**Data to examine**
-*-*-
Lemma rooted_add L f : rooted L -> Forall is_byte f.1 -> rooted (add_ref L f) /\ length (add_ref L f) = S (length L) /\ total L <= total (add_ref L f).
Proof.
  intros (rb & rest & -> & Hl) Hb. cbn [add_ref fst snd]. destruct (dir_name_ok f.1 Hb) as (q & _ & -> & Hq & Hqb).
  destruct (mk_dirent_ok (1 + Z.of_nat (length ((T_DIR, rb) :: rest))) q Hq Hqb) as [Hd _]. set (e := mk_dirent _ _) in *.
  split_and!; [|cbn [length]; rewrite length_app; cbn [length]; lia|].
  - exists (rb ++ e), (rest ++ [(T_FILE, f.2)]). split; [done|]. cbn [length] in *. rewrite !length_app, Hd. cbn [length]. lia.
  - cbn [total snd]. rewrite total_app, length_app. cbn [total snd]. pose proof (nb_mono (Z.of_nat (length rb)) (Z.of_nat (length rb + length e)) ltac:(lia)).
    pose proof (nb_mono 0 (Z.of_nat (length f.2)) ltac:(lia)) as H0. change (nb 0) with 0 in H0. lia.
Qed.
Lemma mkfs_ref_snoc files f : add_ref (mkfs_ref files) f = mkfs_ref (files ++ [f]).
Proof.
  unfold mkfs_ref, add_ref. cbn [fst snd length]. rewrite length_map, map_app. f_equal. f_equal. unfold root_bytes, root_entries. rewrite imap_app, !map_cons, map_app.
  cbn [concat imap map]. rewrite concat_app. cbn [map concat fst snd]. rewrite app_nil_r, !app_assoc. do 2 f_equal. lia.
Qed.
Lemma rooted_ref files : (forall f, f ∈ files -> Forall is_byte f.1) -> rooted (mkfs_ref files).
Proof.
  induction files as [|f files IH] using rev_ind; intros Hb; [by eexists _, []|]. rewrite <- mkfs_ref_snoc. apply rooted_add; [|apply Hb; set_solver]. apply IH. intros g Hg. apply Hb. set_solver.
Qed.
Lemma total_ref files more : (forall f, f ∈ files ++ more -> Forall is_byte f.1) -> total (mkfs_ref files) <= total (mkfs_ref (files ++ more)).
Proof.
  revert files. induction more as [|f more IH]; intros files Hb; [rewrite app_nil_r; lia|]. rewrite cons_middle, app_assoc in Hb |- *. etrans; [|by apply IH].
  rewrite <- mkfs_ref_snoc. apply rooted_add; [apply rooted_ref; intros g Hg; apply Hb; set_solver|apply Hb; set_solver].
Qed.

Lemma add_file_spec s G I L f : files_at s G I L -> rooted L -> 1 + Z.of_nat (length L) < NINODES -> ~ (47 ∈ shortname f.1) -> Forall is_byte f.1 ->
  Forall is_byte f.2 -> Z.of_nat (length f.2) <= MAXFILE * BSIZE -> datastart sb + total (add_ref L f) <= FSSIZE ->
  wp (add_file ROOTINO f) (fun _ s' => exists G' I', files_at s' G' I' (add_ref L f)) s.
Proof.
  intros A HL Hc Hs Hn Hb Hlen Hcap. unfold add_file.
  assert (Es : existsb (Z.eqb 47) (shortname f.1) = false).
  { destruct (existsb _ _) eqn:E; [|done]. apply existsb_exists in E as (x & Hx & Ex%Z.eqb_eq). subst x. by rewrite <- list_elem_of_In in Hx. }
  rewrite Es. apply wp_bind. eapply wp_mono; [apply (mkfs_ialloc_spec s G I L T_FILE A Hc); unfold T_FILE; lia|].
  intros inum s1 (-> & G1 & I1 & A1). destruct (dir_name_ok f.1 Hn) as (q & Eq & Ed & Hq & Hqb). rewrite Eq. apply wp_bind, (wp_deref _ q); [done|].
  set (e := mk_dirent (1 + Z.of_nat (length L)) q). destruct (mk_dirent_ok (1 + Z.of_nat (length L)) q Hq Hqb) as [Hel Heb]. fold e in Hel, Heb.
  destruct HL as (rb & rest & -> & Hrl). set (L := (T_DIR, rb) :: rest) in *. cbn [add_ref L fst snd] in Hcap. rewrite Ed in Hcap. fold L in Hcap. fold e in Hcap.
  assert (Et : total ((T_DIR, rb ++ e) :: rest ++ [(T_FILE, [])]) <= total ((T_DIR, rb ++ e) :: rest ++ [(T_FILE, f.2)])).
  { cbn [total snd]. rewrite !total_app. cbn [total snd length]. change (Z.of_nat 0) with 0. pose proof (nb_mono 0 (Z.of_nat (length f.2)) ltac:(lia)). lia. }
  apply wp_bind. eapply wp_mono; [apply (iappend_spec s1 G1 I1 _ 0 T_DIR rb e A1 eq_refl Heb)|].
  - rewrite length_app, Hel. unfold NINODES in Hc. consts. lia.
  - change (<[0%nat := _]> _) with ((T_DIR, rb ++ e) :: rest ++ [(T_FILE, [])]). lia.
  - intros [] s2 (G2 & I2 & A2). change (<[0%nat := _]> _) with ((T_DIR, rb ++ e) :: rest ++ [(T_FILE, [])]) in A2.
    assert (Ei : <[length L := (T_FILE, [] ++ f.2)]> ((T_DIR, rb ++ e) :: rest ++ [(T_FILE, [])]) = (T_DIR, rb ++ e) :: rest ++ [(T_FILE, f.2)]).
    { cbn [L length]. change (<[S (length rest) := ?x]> (?y :: ?l)) with (y :: <[length rest := x]> l). f_equal. rewrite insert_app_r_alt by lia. by rewrite Nat.sub_diag. }
    assert (Ea : add_ref L f = (T_DIR, rb ++ e) :: rest ++ [(T_FILE, f.2)]) by (cbn [add_ref L fst snd]; by rewrite Ed).
    rewrite Ea, <- Ei. apply (read_blocks_spec (length L) T_FILE _ s2 G2 I2 _ [] f.2 A2); [|done|done|rewrite Ei; lia| |].
    + change (((T_DIR, rb ++ e) :: (rest ++ [(T_FILE, [])])) !! length L) with ((rest ++ [(T_FILE, @nil Z)]) !! length rest). by apply list_lookup_middle.
    + pose proof (Z.div_pos (Z.of_nat (length f.2)) BSIZE ltac:(lia) ltac:(done)). pose proof (Z.div_mod (Z.of_nat (length f.2)) BSIZE ltac:(done)).
      pose proof (Z.mod_pos_bound (Z.of_nat (length f.2)) BSIZE ltac:(done)). rewrite Z2Nat.id by lia. consts. lia.
    + pose proof (Z.div_pos (Z.of_nat (length f.2)) BSIZE ltac:(lia) ltac:(done)). lia.
Qed.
-*-*-
**What is expected**
Within the data above, find the lines that contain the word "more" and copy each of them.

**Task solution**
Lemma total_ref files more : (forall f, f ∈ files ++ more -> Forall is_byte f.1) -> total (mkfs_ref files) <= total (mkfs_ref (files ++ more)).
  revert files. induction more as [|f more IH]; intros files Hb; [rewrite app_nil_r; lia|]. rewrite cons_middle, app_assoc in Hb |- *. etrans; [|by apply IH].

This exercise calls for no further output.